Hip-Hop Party for the People’s “Why We Flash Mob” Youth Panel: (from left) Tyheek Hicks, Tyree “Top Dollar” Dumas, Jihad Jones aka DB Haiddy lead a lively discussion about flash mobs, the resultant curfews and a support group formed by Tyree called “Dollar Boys.” — BILL ACHUFF PHOTO
This Article was originally posted on www.phillytrib.com
When Tyree Dumas heard the critique of Philadelphia Mayor Michael Nutter concerning the flash mob phenomenon in Philadelphia, he agreed and yet disagreed with what the mayor had to say.
“There was a lot of truth in what the mayor was saying,” Dumas said. “There are kids out there who are causing problems. But the bad thing about what the mayor said is that these kids are in the minority. There are both good and bad elements to the kids that get together for a flash mob. The good kids are just getting a text message, a message on their cell phone, and they are trying to just get with their friends and have a good time. These other kids, the bad ones, they are trying to get their buzz up and they make everyone look bad.”
Dumas is a social media maven. If you go to his website, dollarboyz.com, it introduces him as “Top Dollar, the biggest party promoter in Philadelphia. For all age groups,” and that is exactly what he wanted to be when he went into the business of promoting parties.
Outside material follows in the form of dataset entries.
Lemma post_loop_all_ok (tweets : list json) (ids : list pystr) (rest : list api_result)
  (first_id parent_id : option pystr) (w : world) :
  length ids = length tweets -> api w = map ApiOk ids ++ rest ->
  post_loop tweets first_id parent_id w =
    (Ok (match first_id with Some f => Some f | None => hd_error ids end),
     mkWorld (files w) (rng w) rest
             (posted w ++ combine tweets (map truthy_id (parent_id :: map Some ids)))
             (slept w ++ repeat 2 (length tweets))).
Proof.
  revert ids first_id parent_id w.
  induction tweets as [|t ts IH]; intros ids first_id parent_id w Hlen Hapi.
  - destruct ids; [|discriminate]. simpl in Hapi |- *.
    destruct w as [f r a p sl]; simpl in *; subst a. rewrite !app_nil_r.
    destruct first_id; reflexivity.
  - destruct ids as [|id ids]; [discriminate|]. simpl in Hlen, Hapi.
    cbn [post_loop]. unfold bind at 1.
    rewrite (post_attempts_first_ok t parent_id id (map ApiOk ids ++ rest))
      by (exact Hapi || discriminate).
    cbv beta iota zeta. unfold bind, sleep. cbv beta iota.
    rewrite (IH ids) by (reflexivity || lia). simpl.
    rewrite <- !app_assoc. destruct first_id; reflexivity.
Qed.

Lemma create_tweet_posted (text : json) (parent : option pystr) (w : world) :
  match create_tweet text parent w with
  | (Ok _, w') => posted w' = posted w ++ [(text, parent)]
  | (Raise _, w') => posted w' = posted w
  end.
Proof. unfold create_tweet. destruct (api w) as [|[tid|] rest]; reflexivity. Qed.

(** With [2] among the attempts the retry loop never runs out: it returns
    an id or raises. *)
Lemma post_attempts_posted (text : json) (parent : option pystr) (attempts : list nat)
  (w : world) :
  In 2 attempts ->
  match post_attempts text parent attempts w with
  | (Ok (Some _), w') => posted w' = posted w ++ [(text, truthy_id parent)]
  | (Ok None, _) => False
  | (Raise _, w') => posted w' = posted w
  end.
Proof.
  revert w. induction attempts as [|a l IH]; intros w H; [destruct H|].
  cbn [post_attempts]. unfold try_except, bind at 1.
  pose proof (create_tweet_posted text (truthy_id parent) w) as Hc.
  destruct (create_tweet text (truthy_id parent) w) as [[tid|e] w1].
  - exact Hc.
  - unfold bind, sleep. cbv beta iota.
    destruct (Nat.eqb_spec a 2) as [->|Ha]; [exact Hc|].
    destruct H as [H|H]; [congruence|].
    specialize (IH (mkWorld (files w1) (rng w1) (api w1) (posted w1)
                            (slept w1 ++ [2 + a * 2])) H).
    destruct (post_attempts text parent l _) as [[[tid|]|e'] w3];
      simpl in IH; [rewrite IH, Hc; reflexivity | exact IH | rewrite IH; exact Hc].
Qed.

Lemma post_loop_prefix (tweets : list json) (first_id parent_id : option pystr) (w : world) :
  exists k, k <= length tweets /\
    map fst (posted (snd (post_loop tweets first_id parent_id w))) =
      map fst (posted w) ++ firstn k tweets /\
    (forall v, fst (post_loop tweets first_id parent_id w) = Ok v -> k = length tweets) /\
    (forall e, fst (post_loop tweets first_id parent_id w) = Raise e -> k < length tweets).
Proof.
  revert first_id parent_id w.
  induction tweets as [|t ts IH]; intros first_id parent_id w.
  - exists 0. simpl. rewrite app_nil_r.
    split; [lia|]. split; [reflexivity|]. split; [reflexivity | discriminate].
  - cbn [post_loop]. unfold bind, sleep.
    pose proof (post_attempts_posted t parent_id [0; 1; 2] w
                  ltac:(simpl; tauto)) as Hp.
    destruct (post_attempts t parent_id [0; 1; 2] w) as [[[tid|]|e] w1];
      [| destruct Hp |].
    + cbv beta iota zeta.
      match goal with
      | |- context [post_loop ts ?a ?b ?c] => destruct (IH a b c) as [k [Hk [Hpk [Hok He]]]]
      end.
      exists (S k). simpl length. split; [lia|]. split.
      * rewrite Hpk. simpl. rewrite Hp, map_app. simpl. rewrite <- app_assoc. reflexivity.
      * split; [intros v Hv; rewrite (Hok v Hv); reflexivity|].
        intros e He'. specialize (He e He'). lia.
    + exists 0. simpl. rewrite Hp, app_nil_r.
      split; [lia|]. split; [reflexivity|]. split; [discriminate | intros; lia].
Qed.

(** X5: when the API accepts every segment, [post_thread] posts the segments
    in order -- the first one as a new tweet, each later one as a reply to
    the id of the one before (when that id is non-empty) -- sleeps two
    seconds after each, consumes one API answer per segment and returns the
    id of the first segment. *)
Theorem post_thread_chain (tweets : list json) (ids : list pystr)
  (rest : list api_result) (w : world)
  (Hlen : length ids = length tweets) (Hapi : api w = map ApiOk ids ++ rest) :
  post_thread tweets w =
    (Ok (hd_error ids),
     mkWorld (files w) (rng w) rest
       (posted w ++ combine tweets (None :: map (fun id => truthy_id (Some id)) ids))
       (slept w ++ repeat 2 (length tweets))).
Proof.
  unfold post_thread. rewrite (post_loop_all_ok tweets ids rest None None w Hlen Hapi).
  cbn [map truthy_id]. rewrite map_map. reflexivity.
Qed.

(** X6: a segment whose first [j < 3] attempts fail and whose next attempt
    succeeds is posted once, after sleeps of 2, 4, ... seconds, one per
    failed attempt. *)
Theorem post_attempts_retry (text : json) (parent : option pystr) (j : nat) (tid : pystr)
  (rest : list api_result) (w : world) (Hj : j < 3)
  (Hapi : api w = repeat ApiErr j ++ ApiOk tid :: rest) :
  post_attempts text parent [0; 1; 2] w =
    (Ok (Some tid), mkWorld (files w) (rng w) rest
                      (posted w ++ [(text, truthy_id parent)])
                      (slept w ++ firstn j [2; 4; 6])).
Proof.
  destruct w as [f r a p sl]; simpl in Hapi |- *; subst a.
  destruct j as [|[|[|j]]]; [| | | lia];
    cbv [post_attempts try_except bind create_tweet sleep ret raise]; simpl;
    rewrite ?app_nil_r, <- ?app_assoc; reflexivity.
Qed.

(** X7: a segment whose three attempts all fail raises the API's error after
    sleeping 2, 4 and 6 seconds, and nothing is posted. *)
Theorem post_attempts_three_failures (text : json) (parent : option pystr)
  (rest : list api_result) (w : world)
  (Hapi : api w = [ApiErr; ApiErr; ApiErr] ++ rest) :
  post_attempts text parent [0; 1; 2] w =
    (Raise TweepyException,
     mkWorld (files w) (rng w) rest (posted w) (slept w ++ [2; 4; 6])).
Proof.
  destruct w as [f r a p sl]; simpl in Hapi |- *; subst a.
  cbv [post_attempts try_except bind create_tweet sleep ret raise]; simpl.
  rewrite <- !app_assoc. reflexivity.
Qed.

(** X8: whatever the API answers, the texts [post_thread] posts are the
    first [k] segments of the thread, in order: all of them when it returns,
    a proper prefix when it raises. *)
Theorem post_thread_posts_prefix (tweets : list json) (w : world) :
  exists k, k <= length tweets /\
    map fst (posted (snd (post_thread tweets w))) = map fst (posted w) ++ firstn k tweets /\
    (forall v, fst (post_thread tweets w) = Ok v -> k = length tweets) /\
    (forall e, fst (post_thread tweets w) = Raise e -> k < length tweets).
Proof. exact (post_loop_prefix tweets None None w). Qed.

(* ------------------------------------------------------------------ *)
(** ** The history file *)

Lemma save_log_ok_inv (entry : json) (w w' : world) (u : unit) :
  save_log entry w = (Ok u, w') ->
  exists hs, match files w LOG_FILE with Some (Json v) => v | _ => JArr [] end = JArr hs /\
    w' = set_files w (fun p => if String.eqb p LOG_FILE
                               then Some (Json (JArr (hs ++ [entry]))) else files w p).
Proof.
  unfold save_log, bind. rewrite load_log_eq. cbv beta iota.
  destruct (match files w LOG_FILE with Some (Json v) => v | _ => JArr [] end) eqn:E;
    try discriminate.
  unfold json_dump_file. intros H. exists l. split; [reflexivity|].
  destruct (files w LOG_FILE) as [[| |v]|]; [discriminate H| | |];
    destruct (has_surrogate (JArr (l ++ [entry]))); try discriminate H;
    injection H as _ <-; reflexivity.
Qed.

(** X9: when the history file holds a JSON value other than a list (an
    object, a string, a number, ...), [save_log] raises [AttributeError] and
    changes nothing. *)
Theorem save_log_non_list_raises (entry v : json) (w : world)
  (Hfile : files w LOG_FILE = Some (Json v)) (Hv : forall hs, v <> JArr hs) :
  save_log entry w = (Raise AttributeError, w).
Proof.
  unfold save_log, bind. rewrite load_log_eq, Hfile. cbv beta iota.
  destruct v; try reflexivity. exfalso. exact (Hv l eq_refl).
Qed.

(** X10: when the history file is missing, or is a file that opens but
    does not hold valid JSON, and the new record holds no lone surrogate,
    [save_log] overwrites it with a one-record history: whatever the file
    held is lost, and no other file changes. *)
Theorem save_log_discards_unreadable (entry : json) (w : world)
  (Hfile : files w LOG_FILE = None \/ files w LOG_FILE = Some NotJson)
  (Hentry : has_surrogate entry = false) :
  save_log entry w =
    (Ok tt, set_files w (fun p => if String.eqb p LOG_FILE
                                  then Some (Json (JArr [entry])) else files w p)).
Proof.
  unfold save_log, bind. rewrite load_log_eq.
  assert (Hs : has_surrogate (JArr ([] ++ [entry])) = false)
    by (simpl; rewrite Hentry; reflexivity).
  destruct Hfile as [H|H]; rewrite H; cbv beta iota; unfold json_dump_file;
    rewrite H, Hs; reflexivity.
Qed.

(* ------------------------------------------------------------------ *)
(** ** Effects that leave the posted tweets alone *)

(** [m] posts nothing, whether it returns or raises. *)
Definition keeps_posted {A} (m : M A) : Prop := forall w, posted (snd (m w)) = posted w.

Create HintDb keeps_posted.

Lemma keeps_posted_ret {A} (a : A) : keeps_posted (ret a).
Proof. intros w. reflexivity. Qed.

Lemma keeps_posted_raise {A} (e : exn) : keeps_posted (@raise A e).
Proof. intros w. reflexivity. Qed.

Lemma keeps_posted_bind {A B} (m : M A) (k : A -> M B) :
  keeps_posted m -> (forall a, keeps_posted (k a)) -> keeps_posted (bind m k).
Proof.
  intros Hm Hk w. unfold bind. specialize (Hm w).
  destruct (m w) as [[a|e] w'] eqn:E; simpl in *; [rewrite Hk|]; exact Hm.
Qed.

Lemma keeps_posted_try {A} (m : M A) (h : exn -> M A) :
  keeps_posted m -> (forall e, keeps_posted (h e)) -> keeps_posted (try_except m h).
Proof.
  intros Hm Hh w. unfold try_except. specialize (Hm w).
  destruct (m w) as [[a|e] w'] eqn:E; simpl in *; [|rewrite Hh]; exact Hm.
Qed.

Lemma keeps_posted_os_path_exists fn : keeps_posted (os_path_exists fn).
Proof. intros w. reflexivity. Qed.

Lemma keeps_posted_json_load_file fn : keeps_posted (json_load_file fn).
Proof. intros w. unfold json_load_file. destruct (files w fn) as [[| |]|]; reflexivity. Qed.

Lemma keeps_posted_json_dump_file fn v : keeps_posted (json_dump_file fn v).
Proof.
  intros w. unfold json_dump_file.
  destruct (files w fn) as [[| |]|]; [|destruct (has_surrogate v)..]; reflexivity.
Qed.

Lemma keeps_posted_rand_below n : keeps_posted (rand_below n).
Proof. intros w. unfold rand_below. destruct (rng w); reflexivity. Qed.

#[local] Hint Resolve keeps_posted_ret keeps_posted_raise keeps_posted_os_path_exists
  keeps_posted_json_load_file keeps_posted_json_dump_file keeps_posted_rand_below
  : keeps_posted.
Last weekend, Dumas was on a panel at the University of Penn sponsored by the Hip-Hop Party for the People’s 2011 Convention. The panel was titled, “Why We Flash Mob.”
In recent months, Dumas has expanded his organization. Through the use of social media, Dumas wants to put his “motivational capabilities” to better use. He believes that it is his mission to motivate and educate members and expand their horizons.
Two weeks ago, Nutter, from the pulpit of Mount Carmel Baptist Church, told the congregation and news cameras that the flash mobs made up of Black youth have “damaged your own race.” Nutter was both criticized and lauded for his statements from African Americans and whites alike.
As a member of the peer support group Dollarboyz, 18-year-old Tyheek Hicks dances on the streets of the city with his friends. Sometimes there are hundreds of people in the crowd watching them, and it “gets us hyped.” He has been tempted to participate in flash mobs, but he knows that Dumas frowns on the activity.
Hicks also understands exactly what Nutter was talking about at Mount Carmel.
“I mean, can you blame someone?” Hicks responded when asked about the way the flash mobs have been received by angry citizens. “I mean, it’s not right to judge a book by its cover, but nobody wants to have what has been happening lately happen to them. Nobody.”